Cameron lo observó cuidadosamente. Todo lo que Chase casi gritaba era cierto. Había considerado empezar algo serio con él, pero ahora…

- Escúchame Robert, lamento lo que está ocurriendo y lo que tengo que decirte, pero creo que estaba confundida…- Cameron agachó la cabeza, apenada.

- Y se te pasó la confusión en cuatro días? –

- Es que me he dado cuenta de que algunas cosas en mi vida no andaban bien, y simplemente he decidido hacer cambios.- La explicación de Cameron sonó poco convicente.

Chase la miró con una llama de rabia en los ojos. Giró la cabeza y empezó a revolcar todo el contenido de los anaqueles del aparador con brusquedad. Cameron no se movió un milímetro.

- No sería mas bien que te diste cuenta de que estás locamente enamorada de House? – la voz de Chase se quebró por un instante – Claro, y seguramente te cansaste de tu juguetito sexual, es decir yo, y ahora me desechas como basura. – Chase se recriminó mentalmente por lo que acababa de decir, que no era otra cosa que un desesperado reclamo de un hombre enamorado.

Cameron calló. No supo en que instante había perdido el control de la situación. Había herido a Chase en la peor forma posible, lo había engañado.

- No es por House, es por..por ..- El cerebro de Cameron la traicionó y quedó en blanco mientras ella balbuceaba tontamente una respuesta.

- No te creo ni la mas mínima palabra. Tu no te quieres conformar con segundones, tu vas directo por premio gordo, el inalcanzable, impenetrable y magnético Dr. Gregory House – Ahora Chase si estaba gritando y manoteando. La ira mezclada con ese eterno ingrediente del dolor, lo tenía dominado. Tomó varios frascos de píldoras y las lanzó contra la bañera. Cameron lo miró sorprendida. Luego, Chase se giró ocultando la cara para que ella no viera sus ojos enrojecidos.

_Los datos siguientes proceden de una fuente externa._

(** ** The manifest demultiplexer (the same code in both variants) *)

Definition WINDOWS10_MANIFEST : jsstring := js "package.windows10.appxmanifest".
Definition WINDOWS_MANIFEST : jsstring := js "package.windows.appxmanifest".
Definition PHONE_MANIFEST : jsstring := js "package.phone.appxmanifest".
Definition PACKAGE_MANIFEST : jsstring := js "package.appxmanifest".

(** An entry of [MANIFESTS] is a string or an array of strings. *)
Inductive manifest_entry :=
  | OneManifest (manifestFile : jsstring)
  | ManifestArray (manifestFiles : list jsstring).

(** [MANIFESTS], with the keys of each object in the order of [Object.keys]
    (the order they are written in: none is an array index). *)
Definition MANIFESTS : list (jsstring * list (jsstring * manifest_entry)) :=
  [ (js "windows",
      [ (js "8.1.0", OneManifest WINDOWS_MANIFEST);
        (js "10.0.0", OneManifest WINDOWS10_MANIFEST) ]);
    (js "phone",
      [ (js "8.1.0", OneManifest PHONE_MANIFEST);
        (js "10.0.0", OneManifest WINDOWS10_MANIFEST) ]);
    (js "all",
      [ (js "8.1.0", ManifestArray [WINDOWS_MANIFEST; PHONE_MANIFEST]);
        (js "10.0.0", OneManifest WINDOWS10_MANIFEST) ]) ].

(** [MANIFESTS[targetDeviceSet]]; the source reads it at one of the three
    keys only. *)
Fixpoint manifests_of (table : list (jsstring * list (jsstring * manifest_entry)))
    (targetDeviceSet : jsstring) : list (jsstring * manifest_entry) :=
  match table with
  | [] => []
  | (k, row) :: table' =>
      if str_eqb k targetDeviceSet then row else manifests_of table' targetDeviceSet
  end.

Definition createReplacement (manifestFile : jsstring) (originalChange : Change) : Change :=
  {| target := Some manifestFile;
     parent := parent originalChange;
     after := after originalChange;
     xmls := xmls originalChange;
     versions := versions originalChange;
     deviceTarget := deviceTarget originalChange;
     xml := None; count := None; before := None |}.

(** [typeof change.versions !== 'undefined' || typeof change.deviceTarget !== 'undefined']. *)
Definition has_qualifier (change : Change) : bool :=
  bool_decide (is_Some (versions change)) || bool_decide (is_Some (deviceTarget change)).

Section Demux.
(** [semver.satisfies(version, range)] of the semver package. *)
Variable satisfies : jsstring → jsstring → bool.

(** The device set a qualified change is resolved to. *)
Definition resolve_device (change : Change) : jsstring :=
  let targetDeviceSet := default (js "all") (deviceTarget change) in
  if bool_decide (targetDeviceSet ∈ [js "windows"; js "phone"; js "all"])
  then targetDeviceSet else js "all".

(** The changes that the body of [knownWindowsVersionsForTargetDeviceSet.forEach]
    pushes for one version. *)
Definition demux_version (change : Change) (targetDeviceSet winver : jsstring)
    (versionSpecificManifests : manifest_entry) : list Change :=
  if bool_decide (is_Some (versions change))
     && negb (satisfies winver (default [] (versions change)))
  then []
  else
    match versionSpecificManifests with
    | ManifestArray manifestFiles =>
        (λ manifestFile, createReplacement manifestFile change) <$> manifestFiles
    | OneManifest manifestFile => [createReplacement manifestFile change]
    end.

(** The changes that the body of [oldChanges.forEach] pushes for one change. *)
Definition demux_change (change : Change) : list Change :=
  if negb (bool_decide (target change = Some PACKAGE_MANIFEST)) then [change]
  else if negb (has_qualifier change) then [change]
  else
    let targetDeviceSet := resolve_device change in
    flat_map (λ '(winver, versionSpecificManifests),
                demux_version change targetDeviceSet winver versionSpecificManifests)
      (manifests_of MANIFESTS targetDeviceSet).

Definition demux (oldChanges : list Change) : list Change :=
  flat_map demux_change oldChanges.

(** The arguments of a call of the base class's
    [generate_plugin_config_munge]; an argument that is not passed is
    undefined. *)
Record BaseCall (Vars : Type) := mkBaseCall {
  base_changes : list Change;
  base_vars : Vars;
  base_edit_config_changes : option (list Change)
}.
Arguments base_changes {Vars} _.
Arguments base_vars {Vars} _.
Arguments base_edit_config_changes {Vars} _.

(** What one call does: the caller's [changes] array after the call (the
    edit-config changes are pushed onto it in place), and the call of the
    base method, whose result is returned as it is. In Variant B [Vars] is
    the pair of [plugin_id] and [vars]. *)
Record Outcome (Vars : Type) := mkOutcome {
  caller_changes : list Change;
  super_call : BaseCall Vars
}.
Arguments caller_changes {Vars} _.
Arguments super_call {Vars} _.

Definition generate_plugin_config_munge {Vars} (changes : list Change) (vars : Vars)
    (edit_config_changes : option (list Change)) : Outcome Vars :=
  let changes :=
    match edit_config_changes with
    | Some ecs => changes ++ ecs
    | None => changes
    end in
  if existsb has_qualifier changes then
    mkOutcome Vars changes (mkBaseCall Vars (demux changes) vars None)
  else
    mkOutcome Vars changes (mkBaseCall Vars changes vars edit_config_changes).
End Demux.

Arguments base_changes {Vars} _.
Arguments base_vars {Vars} _.
Arguments base_edit_config_changes {Vars} _.
Arguments caller_changes {Vars} _.
Arguments super_call {Vars} _.
Arguments mkBaseCall {Vars} _ _ _.
Arguments mkOutcome {Vars} _ _.

(** A model of [semver.satisfies] on the ranges that are one full version
    [x.y.z]: only that version satisfies the range. *)
Definition satisfies_exact (version range : jsstring) : bool := str_eqb version range.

- ¡Maldita sea!- Musitó Robert Chase por lo bajo, y al tiempo pateó el cesto de basura, que rodó ruidosamente sobre las baldosas del suelo regando su contenido. Entre papeles y frascos vacíos, una jeringuilla fue a parar contra el dintel de la puerta. Chase la miró fijamente.

- Mira...hasta jeringas. Tu príncipe azul no es mejor que cualquiera de esos drogadictos que andan botados por las calles.-

Cameron cerró los ojos para aguantar las lágrimas. Nunca había querido dañar a Chase en ésta forma, pero lo había hecho. Suspiró y sin levantar la cabeza observó la jeringa de la que hablaba Chase. Luego, algo ocurrió dentro de su cabeza. Era como estar en un laberinto que se vuelve simplemente un túnel con una salida clara, fácil, brillante.

- Chase…eres un genio.- Cameron se le acercó y lo besó brevemente. Luego y sin decir más palabras, salió corriendo del apartamento, dejando a Chase simplemente, mudo.